(Data entries)
· · ·
(* ===== verification/Recovery.v ===== *)
(** * Recovering uncertain submissions: [src/vq/daemon.py]

    A submission whose answer was lost leaves a row SUBMITTING or
    SUBMIT_OUTCOME_UNKNOWN.  The daemon resolves it only from durable proof:
    the receipt the submit script left, the id the job recorded when it
    started, evidence an operator imported, or a start fence.  This file is
    that recovery, the cancellation of a job that was accepted after its row
    had ended, the reattachment of scheduler jobs, and the pass that retries
    them; the daemon is in single-user mode. *)

From S2P Require Import Prelude Spec Json BrokerRecord StartFence Dialect Admission DaemonCore Dispatch Launch.

(** ** What recovery asks of the outside *)

(** [SchedulerSubmitReceipt] *)
Record Receipt : Type := MkReceipt {
  rc_status : string;
  rc_scheduler_job_id : option string;
  rc_scheduler_returncode : Z;
}.

Record RecoveryEnv : Type := MkRecoveryEnv {
  v_launch : LaunchEnv;
  (** [scheduler_recovery.read_record] and [accepted_id]: [None] raises *)
  v_imported : nat → JobSpec → option (option string);
  (** [dispatcher.submit_receipt], [dispatcher.recorded_job_id] of a job in a
      workspace; neither raises *)
  v_receipt : nat → string → string → option Receipt;
  v_recorded : nat → string → string → option string;
  (** the recorded fence of the attempt: [None] raises *)
  v_fence : nat → JobSpec → option (option (list (string * json)));
  (** [dispatcher.runner.run]: the return code and output, [None] raises *)
  v_fence_run : nat → FencePlan → option (Z * string);
  (** [record_result] keeps the outcome *)
  v_fence_retained : nat → bool;
  (** [dispatcher.cancel] succeeds; [dispatcher.poll]: [None] raises *)
  v_cancel : nat → SchedulerJob → bool;
  v_poll : nat → SchedulerJob → option (option SchedulerPhase);
  (** [_scheduler_root_is_confirmed] *)
  v_root_confirmed : nat → string → bool;
}.

Definition CONFLICT_STATES : list string :=
  ["submit_evidence_conflict"; "submit_evidence_conflict_after_terminal"].
Definition AMBIGUOUS_AFTER_TERMINAL : list string :=
  ["submitting"; "submit_outcome_unknown"; "submit_outcome_unknown_after_terminal";
   "submit_reconciliation_quarantined_after_terminal"; "submit_cancel_pending_after_terminal"].
Definition UNADMITTED_STATES : list string :=
  ["submitting"; "submit_outcome_unknown"; "submit_outcome_unknown_after_terminal";
   "submit_reconciliation_quarantined_after_terminal"].
Definition SCHEDULER_COLLECTION_PHASES : list string :=
  ["finishing"; "marker_probe_failed"; "fetch_failed"; "artifacts_unavailable"].
Definition SCHEDULER_REATTACH_RETRY : Z := 60 * TICKS_PER_SECOND.
Definition SCHEDULER_REATTACH_QUANTUM : Z := 5 * TICKS_PER_SECOND.

Section recovery.
Context (V : RecoveryEnv).
Let E : LaunchEnv := V.(v_launch).
Let Q : QueueEnv := E.(l_queue).

Definition heartbeat (now : Z) : JobSpec → JobSpec := set_last_heartbeat_at (Some (Aware now)).

(** [spec.scheduler_remote_workspace or dispatcher.remote_workspace(spec.id)] *)
Definition bound_remote_workspace (s : JobSpec) : string :=
  match s.(scheduler_remote_workspace) with
  | None | Some EmptyString => E.(l_remote_workspace) s.(id)
  | Some ws => ws
  end.

(** [scheduler_handle_for_spec] in a fresh [_SchedulerJob] *)
Definition scheduler_job_for (s : JobSpec) (target job_id : string) : SchedulerJob :=
  new_scheduler_job target job_id (bound_remote_workspace s).

Definition track (name : string) (sj : SchedulerJob) : DM unit :=
  update_daemon (λ d, set_scheduler_running (<[name := sj]> d.(scheduler_running)) d).
Definition untrack (name : string) : DM unit :=
  update_daemon (λ d, set_scheduler_running (delete name d.(scheduler_running)) d).

(** [except (OSError, ValueError)] around a read *)
Definition try_read (name : string) : DM (option JobSpec) :=
  catch (do? s := read_active_spec Q name in ret (Some s)) is_os_or_value_error (λ _, ret None).

(** ** Quarantine *)

(** [_quarantine_unconfirmed_scheduler_spec], without an expected target *)
Definition quarantined (reason : string) (s : JobSpec) : JobSpec :=
  set_failure_reason (Some reason)
    (if is_terminal s then set_scheduler_state (Some "submit_reconciliation_quarantined_after_terminal") s
     else if bool_decide (s.(state) ∈ [RUNNING; SUSPENDED])
     then set_scheduler_state (Some "scheduler_reconciliation_quarantined") s
     else set_exit_code None (set_finished_at None (set_scheduler_job_id None
            (set_scheduler_state (Some "submit_reconciliation_quarantined")
               (set_state SUBMIT_OUTCOME_UNKNOWN s))))).

Definition quarantine (name reason : string) : DM unit :=
  with_row Q name (λ row,
    match row with Err _ => (tt, None) | Ok fresh => (tt, Some (quarantined reason fresh)) end).

(** ** Attempts proven not to have run *)

(** [_terminalize_unadmitted_scheduler_submit] *)
Definition terminalize_unadmitted (spec : JobSpec) (reason live_state after_terminal_state : string)
    : DM unit :=
  do? now := ask E.(l_utcnow) in
  with_row Q spec.(id) (λ row,
    match row with
    | Err _ => (tt, None)
    | Ok fresh =>
      if is_terminal fresh then
        (tt, Some (if scheduler_state_in fresh UNADMITTED_STATES
                   then heartbeat now (set_scheduler_state (Some after_terminal_state) fresh)
                   else fresh))
      else
        (tt, Some (set_finished_at (Some (Aware now)) (set_exit_code None
                     (set_failure_reason (Some reason) (set_scheduler_state (Some live_state)
                        (set_state FAILED fresh))))))
    end).

Definition CONFLICT : string := "submit_evidence_conflict".

(** [_apply_scheduler_start_fence]: whether it settled the attempt. *)
Definition apply_start_fence (spec : JobSpec) : DM bool :=
  do? fence := ask (λ n, V.(v_fence) n spec) in
  match fence with
  | None =>
    do? _ := mark_submit_unknown E CONFLICT spec "operator start fence cannot be applied" in ret true
  | Some None => ret false
  | Some (Some intent) =>
    match fence_of intent with
    | None => ret false
    | Some p =>
      do? answer := ask (λ n, V.(v_fence_run) n p) in
      match answer with
      | None => ret false
      | Some (returncode, stdout) =>
        let outcome := interpret p stdout in
        match outcome with
        | Unsafe => ret false
        | _ =>
          if negb (match outcome with Fenced => true | _ => false end) && negb (returncode =? 0)
          then ret false
          else
            do? retained := ask V.(v_fence_retained) in
            if negb retained then ret false
            else match outcome with
                 | Conflict =>
                   do? _ := mark_submit_unknown E CONFLICT spec
                              "start-fence claim holds foreign evidence; preserved" in ret true
                 | Fenced =>
                   do? _ := terminalize_unadmitted spec FENCED_REASON FENCED_STATE
                              FENCED_AFTER_TERMINAL_STATE in ret true
                 | _ => ret false
                 end
        end
      end
    end
  end.

(** ** A job accepted after its row had ended *)

(** [_cancel_recovered_terminal_scheduler_submit]: own the acceptance, cancel
    it, and let go of it only when the scheduler no longer shows it. *)
Definition own_for_cancel (name job_id : string) : DM (option JobSpec) :=
  do? now := ask E.(l_utcnow) in
  with_row Q name (λ row,
    match row with
    | Err _ => (None, None)
    | Ok fresh =>
      if negb (is_terminal fresh) then (None, None)
      else let fresh := heartbeat now (set_scheduler_state (Some "submit_cancel_pending_after_terminal")
                          (set_scheduler_job_id (Some job_id) fresh)) in
           (Some fresh, Some fresh)
    end).

(** The row after the cancellation was seen: [false] when it cannot be read. *)
Definition record_cancelled (name job_id : string) : DM bool :=
  do? now := ask E.(l_utcnow) in
  with_row Q name (λ row,
    match row with
    | Err _ => (false, None)
    | Ok final =>
      if is_terminal final && bool_decide (final.(scheduler_job_id) = Some job_id)
      then (true, Some (heartbeat now (set_scheduler_state (Some "submit_cancelled_after_terminal") final)))
      else (true, None)
    end).

Definition set_term_qdeled (sj : SchedulerJob) : SchedulerJob :=
  MkSchedulerJob sj.(sj_scheduler_target) sj.(sj_job_id) sj.(sj_remote_workspace) sj.(sj_array_size)
    true sj.(sj_allocation_finished) sj.(sj_last_status_write) sj.(sj_finished_without_marker_since)
    sj.(sj_fetch_failure_misses).

Definition cancel_recovered_terminal (spec : JobSpec) (job_id target : string) : DM bool :=
  do? owned := own_for_cancel spec.(id) job_id in
  match owned with
  | None => ret false
  | Some fresh =>
    let sj := scheduler_job_for fresh target job_id in
    do? _ := track spec.(id) sj in
    do? cancelled := ask (λ n, V.(v_cancel) n sj) in
    if negb cancelled then ret false
    else
      do? _ := track spec.(id) (set_term_qdeled sj) in
      do? phase := ask (λ n, V.(v_poll) n sj) in
      match phase with
      | Some (Some PhaseFinished) =>
        do? closed := record_cancelled spec.(id) job_id in
        if negb closed then ret false
        else do? _ := untrack spec.(id) in ret false
      | _ => ret false
      end
  end.

(** ** Naming a job *)

(** [_persist_recovered_scheduler_job_id] *)
Definition persist_recovered_job_id (name job_id : string) : DM bool :=
  with_row Q name (λ row,
    match row with
    | Err _ => (false, None)
    | Ok fresh =>
      if is_terminal fresh || bool_decide (fresh.(scheduler_target) = None) then (false, None)
      else match fresh.(scheduler_job_id) with
           | Some known => (String.eqb known job_id, None)
           | None => (true, Some (set_scheduler_job_id (Some job_id) fresh))
           end
    end).

(** The evidence of one reconciliation: what was imported, the receipt and
    the job's own marker. *)
Record Evidence : Type := MkEvidence {
  ev_imported : option string;
  ev_receipt : option Receipt;
  ev_recorded : option string;
}.

Definition receipt_job_id (r : option Receipt) : option string :=
  match r with
  | Some r => if String.eqb r.(rc_status) "accepted" then r.(rc_scheduler_job_id) else None
  | None => None
  end.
· · ·
Stop at the line containing "(** [record_result] keeps the outcome *)". Please print exactly every line before it from the start of the records, plus that line itself, and nothing else.

(* ===== verification/Recovery.v ===== *)
(** * Recovering uncertain submissions: [src/vq/daemon.py]

    A submission whose answer was lost leaves a row SUBMITTING or
    SUBMIT_OUTCOME_UNKNOWN.  The daemon resolves it only from durable proof:
    the receipt the submit script left, the id the job recorded when it
    started, evidence an operator imported, or a start fence.  This file is
    that recovery, the cancellation of a job that was accepted after its row
    had ended, the reattachment of scheduler jobs, and the pass that retries
    them; the daemon is in single-user mode. *)

From S2P Require Import Prelude Spec Json BrokerRecord StartFence Dialect Admission DaemonCore Dispatch Launch.

(** ** What recovery asks of the outside *)

(** [SchedulerSubmitReceipt] *)
Record Receipt : Type := MkReceipt {
  rc_status : string;
  rc_scheduler_job_id : option string;
  rc_scheduler_returncode : Z;
}.

Record RecoveryEnv : Type := MkRecoveryEnv {
  v_launch : LaunchEnv;
  (** [scheduler_recovery.read_record] and [accepted_id]: [None] raises *)
  v_imported : nat → JobSpec → option (option string);
  (** [dispatcher.submit_receipt], [dispatcher.recorded_job_id] of a job in a
      workspace; neither raises *)
  v_receipt : nat → string → string → option Receipt;
  v_recorded : nat → string → string → option string;
  (** the recorded fence of the attempt: [None] raises *)
  v_fence : nat → JobSpec → option (option (list (string * json)));
  (** [dispatcher.runner.run]: the return code and output, [None] raises *)
  v_fence_run : nat → FencePlan → option (Z * string);
  (** [record_result] keeps the outcome *)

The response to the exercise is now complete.